WHAT IS EXPECTED -
Would you write out the lines from the one containing "- intros key" to the end of the records below, exactly and in full, please?

RECORDED DATA -

(** [replyFromUpstream] with any property [I] of the outside that exchanging
    with the upstreams that may be asked keeps. *)
Lemma replyFromUpstream_total p d req q s (I : N -> Prop) :
  proxy_ok p -> custom_ok d -> one_question d req q -> px_ok s -> I (px_net s) ->
  (forall u m n, asked p d u -> I n -> I (snd (net_ex u m n))) ->
  exists ok err d' s' res, replyFromUpstream p d s = Ret (ok, err, d', s')
    /\ px_cache s' = px_cache s /\ px_ok s' /\ I (px_net s') /\ replied d d' res.
Proof using DLaws ML NL OL.
  intros Hp Hc Ho [Hr Hrc] Hi Hk. destruct (selectUpstreams_total p d req q Hp Hc Ho) as (ups & private & Hs).
  pose proof Ho as [Hreq Hq]. assert (Hq' : Question req <> []) by (rewrite Hq; discriminate).
  unfold replyFromUpstream. rewrite Hreq. cbn [deref gbind]. rewrite Hs. cbn [gbind].
  destruct ups as [|u0 ups0] eqn:Eups.
  { do 5 eexists. split; [reflexivity|]. do 3 (split; [first [reflexivity|split|idtac]; assumption|]). split; cbn; auto; [split; cbn; auto| |apply nxdomain_typed].
    destruct (nxdomain_replies req) as (_ & _ & _ & Hqu & _). rewrite Hqu, Hq; rewrite ?Hq; reflexivity. }
  rewrite <- Eups in *. clear Eups u0 ups0.
  assert (Hrec : exists rec, (if private then add (px_rec s) (px_now s) req else Ret (px_rec s)) = Ret rec /\ rec_ok rec).
  { destruct private; [apply add_total, Hrc|eauto]. }
  destruct Hrec as (rec & -> & Hrc'). cbn [gbind].
  destruct (upstreamsWithStats ups []) as [wrapped a] eqn:Ew. injection Ew as <- <-. cbn [app length].
  set (ws := wrap_from 0 ups). set (a := replicate _ _).
  assert (HP : Forall (asked p d) (ws_upstream <$> ws)).
  { unfold ws. rewrite wrap_from_upstreams. apply List.Forall_forall. intros u Hu. exists ups, private. auto. }
  assert (Hex : forall m (x : exchange_state (N := arena * N)), Question m <> [] -> rtt_ok (x_rtt x) /\ I (snd (x_net x)) ->
    exists r u e x', exchange_wrapped p m ws x = Ret (r, u, e, x') /\ rtt_ok (x_rtt x') /\ I (snd (x_net x'))
      /\ exchange_post (ws_Exchange net_ex Now) m ws r u e).
  { intros m x Hm [H1 H2]. eapply exchange_wrapped_total; eauto. }
  match goal with |- context [exchange_wrapped p req ws ?x0] =>
    destruct (Hex req x0 Hq' (conj Hr Hi)) as (r & u & e & x & -> & Hr1 & Hi1 & Hpost) end.
  cbn [gbind].
  destruct (performDNS64_total (fun m x => exchange_wrapped p m ws x)
    (fun x => rtt_ok (x_rtt x) /\ I (snd (x_net x))) (dns64Prefs p) req q r (dns_Id (snd (x_net x))) x)
    as (du & r1 & x1 & Hd64 & [Hr2 Hi2] & Hnone & Hsome).
  { apply Hp. } { exact Hq. } { auto. }
  { intros m x' Hm Hx'. destruct (Hex m x' Hm Hx') as (r' & u' & e' & x'' & Hx'' & ? & ? & _). eauto 8. }
  rewrite Hd64. cbn [gbind].
  assert (Ht1 : forall m, r1 = Some m -> typed_msg m).
  { intros m ->. destruct r as [m0|]; [|destruct (Hnone eq_refl); discriminate].
    eapply (performDNS64_typed (fun m x => exchange_wrapped p m ws x)
      (fun x => rtt_ok (x_rtt x) /\ I (snd (x_net x)))); [| | | |exact Hd64]; auto.
    - eapply exchange_post_typed, Hpost.
    - intros m' x' r' u' x'' Hm' Hx' He'. destruct (Hex m' x' Hm' Hx') as (r2 & u2 & e2 & x2 & He2 & _ & _ & Hp2).
      rewrite He2 in He'. injection He' as -> -> -> ->. eapply exchange_post_typed, Hp2. }
  set (ru := match du with Some _ => _ | None => _ end).
  assert (Hru : fst ru <> None -> snd ru <> None).
  { unfold ru. destruct du; cbn; [discriminate|]. destruct e as [e|].
    - destruct Hpost as [-> ->]. destruct (Hnone eq_refl) as [_ ->]. cbn. auto.
    - destruct Hpost as (u1 & -> & _). discriminate. }
  assert (Htru : forall m, fst ru = Some m -> typed_msg m).
  { unfold ru. destruct du; cbn; [exact Ht1|]. case_goal; [intros m [= <-]; apply nxdomain_typed|exact Ht1]. }
  destruct ru as [r2 u2]. cbn [fst snd] in Hru, Htru.
  destruct (fallback_total p d req q ups private I r2 u2 e x1) as (w & r3 & u3 & e3 & x3 & Hfb & Hr3 & Hi3 & Hu3 & Ht3); auto.
  rewrite Hfb. cbn [gbind].
  assert (Hlog : (match r3 with Some _ => let! _ := deref u3 in Ret tt | None => Ret tt end) = Ret tt).
  { destruct r3; [|reflexivity]. destruct u3; [reflexivity|]. destruct Hu3; [discriminate|reflexivity]. }
  rewrite Hlog. cbn [gbind]. destruct (collectQueryStats _ _ _ _ _) as [unwrapped stats].
  destruct (handleExchangeResult_replied p (set_stats (Some stats) d) req q r3 unwrapped Hp Hq Ht3) as [res Hres].
  do 5 eexists. split; [reflexivity|]. split; [reflexivity|]. split; [split; assumption|]. split; [exact Hi3|].
  exact (replied_stats _ _ _ _ Hres).
Qed.
End Facts.
(* ===== verification/Server.v ===== *)
(** * The servers (proxy/server.go, serverudp.go, servertcp.go, the responders of
      serverhttps.go, serverquic.go and serverdnscrypt.go, requesthandler.go and
      [validateRequest] of proxy.go)

    From the bytes of a client to the bytes of the answer: unpacking, the
    validation of requests, the handlers, and writing the response over the
    protocol of the request.  Reading from sockets and the TLS, HTTP and QUIC
    layers are the outside. *)

From stdpp Require Import gmap.
From Stdlib Require Import QArith.
From S2P Require Import Prelude NetIP DnsMsg RefDns GlCache NetUtil NetParse Wire Cache CacheFacts CacheSpec Ecs.
From S2P Require Import Upstreams Dns64 Receipt Parallel Fastip Exchange Messages Stats Context Recursion.
From S2P Require Import ProxyCache ResolveCache Pending Resolve ResolveFacts ResolveSpec.
#[local] Open Scope Z_scope.

(** Writing to clients. *)
Class Conns (N : Type) := {
  (** [netutil.UDPWrite] to an address, from a local one. *)
  UDPWrite : bytes -> Addr -> Addr -> N -> Z * option error * N;
  (** [WriteTo] of buffers and [Close] of a stream connection; whether it is
      closed. *)
  conn_Write : bytes -> N -> option error * N;
  conn_Close : N -> option error * N;
  conn_closed : N -> bool;
  (** A QUIC stream and its connection. *)
  stream_Write : bytes -> N -> Z * option error * N;
  CloseWithError : Z -> N -> N;
  (** [http.Error] with a status, and a body with the headers set before. *)
  http_Error : Z -> N -> N;
  http_Write : list (bytes * bytes) -> bytes -> N -> option error * N;
  (** [dnscrypt.ResponseWriter] *)
  WriteMsg : Msg -> N -> option error * N;
  (** [validate.Equal] of golibs *)
  validate_Equal : Z -> Z -> option error;
}.
(** A stream that adds a position to the first bytes of the key and the nonce,
    a tag that sums the text, and keys under addition. *)
Definition toy_stream (key nonce : bytes) (i : nat) : Z :=
  (default 0 (head key) + default 0 (head nonce) + 7 * Z.of_nat i) mod 256.

Definition toy_tag (key m : bytes) : bytes :=
  replicate TagSize ((foldl Z.add 0 key + foldl Z.add 1 m) mod 256).

#[export] Instance toy : CryptoLib := {
  Cipher := (bytes * bytes * nat)%type;
  NewUnauthenticatedCipher key nonce := Ok (key, nonce, 0%nat);
  XORKeyStream c src :=
    let '(key, nonce, p) := c in
    Ret (xor_from (toy_stream key nonce) p src, (key, nonce, p + length src)%nat);
  SetCounter c n := let '(key, nonce, _) := c in Ret (key, nonce, Z.to_nat (64 * n));
  poly1305 := toy_tag;
  HChaCha20 key nonce := Ok (take KeySize (key ++ make_bytes KeySize));
  X25519 a p := Ok (replicate KeySize ((default 0 (head a) mod 256 + default 0 (head p)) mod 256));
  ScalarBaseMult a := replicate KeySize (default 0 (head a) mod 256);
}.

#[export] Instance toy_laws : CryptoLaws.
Proof.
  apply (Build_CryptoLaws toy toy_stream (fun c key nonce p => c = (key, nonce, p))).
  - intros. eexists. split; reflexivity.
  - intros c key nonce p src -> _. eexists. split; reflexivity.
  - intros c key nonce p n -> _. eexists. split; reflexivity.
  - intros. apply length_replicate.
  - intros a b. cbn. rewrite (Z.add_comm (default 0 (list.head b) mod 256)). reflexivity.
  - intros a p s [= <-]. reflexivity.
  - intros. apply length_replicate.
  - intros. apply Forall_replicate, Z.mod_pos_bound. lia.
  - intros key nonce s [= <-]. rewrite length_take, length_app. unfold make_bytes.
    rewrite length_replicate. unfold KeySize. lia.
Defined.

Definition key : bytes := Z.of_nat <$> seq 0 32.
Definition nonce : bytes := Z.of_nat <$> seq 40 24.
Definition message : bytes := Z.of_nat <$> seq 100 80.

End SecretboxExamples.

#[local] Existing Instances SecretboxExamples.toy SecretboxExamples.toy_laws.

Lemma Seal_Open_equivalence_witness :
  Seal (CL := SecretboxExamples.toy) [] [] SecretboxExamples.nonce SecretboxExamples.message SecretboxExamples.key
  = Ret (secret_box SecretboxExamples.key SecretboxExamples.nonce SecretboxExamples.message)
  /\ Open (CL := SecretboxExamples.toy) [] [] SecretboxExamples.nonce
       (secret_box SecretboxExamples.key SecretboxExamples.nonce SecretboxExamples.message) SecretboxExamples.key
     = Ret (Ok SecretboxExamples.message).
Proof.
  pose proof (Seal_Open_equivalence [] [] SecretboxExamples.nonce SecretboxExamples.key
    SecretboxExamples.message
    (secret_box SecretboxExamples.key SecretboxExamples.nonce SecretboxExamples.message)
    eq_refl eq_refl ltac:(vm_compute; discriminate) ltac:(vm_compute; discriminate)) as (H & H1 & _).
  split; [exact H|]. apply H1. exact H.
Defined.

RESPONSE AREA -
  - intros key nonce s [= <-]. rewrite length_take, length_app. unfold make_bytes.
    rewrite length_replicate. unfold KeySize. lia.
Defined.

Definition key : bytes := Z.of_nat <$> seq 0 32.
Definition nonce : bytes := Z.of_nat <$> seq 40 24.
Definition message : bytes := Z.of_nat <$> seq 100 80.

End SecretboxExamples.

#[local] Existing Instances SecretboxExamples.toy SecretboxExamples.toy_laws.

Lemma Seal_Open_equivalence_witness :
  Seal (CL := SecretboxExamples.toy) [] [] SecretboxExamples.nonce SecretboxExamples.message SecretboxExamples.key
  = Ret (secret_box SecretboxExamples.key SecretboxExamples.nonce SecretboxExamples.message)
  /\ Open (CL := SecretboxExamples.toy) [] [] SecretboxExamples.nonce
       (secret_box SecretboxExamples.key SecretboxExamples.nonce SecretboxExamples.message) SecretboxExamples.key
     = Ret (Ok SecretboxExamples.message).
Proof.
  pose proof (Seal_Open_equivalence [] [] SecretboxExamples.nonce SecretboxExamples.key
    SecretboxExamples.message
    (secret_box SecretboxExamples.key SecretboxExamples.nonce SecretboxExamples.message)
    eq_refl eq_refl ltac:(vm_compute; discriminate) ltac:(vm_compute; discriminate)) as (H & H1 & _).
  split; [exact H|]. apply H1. exact H.
Defined.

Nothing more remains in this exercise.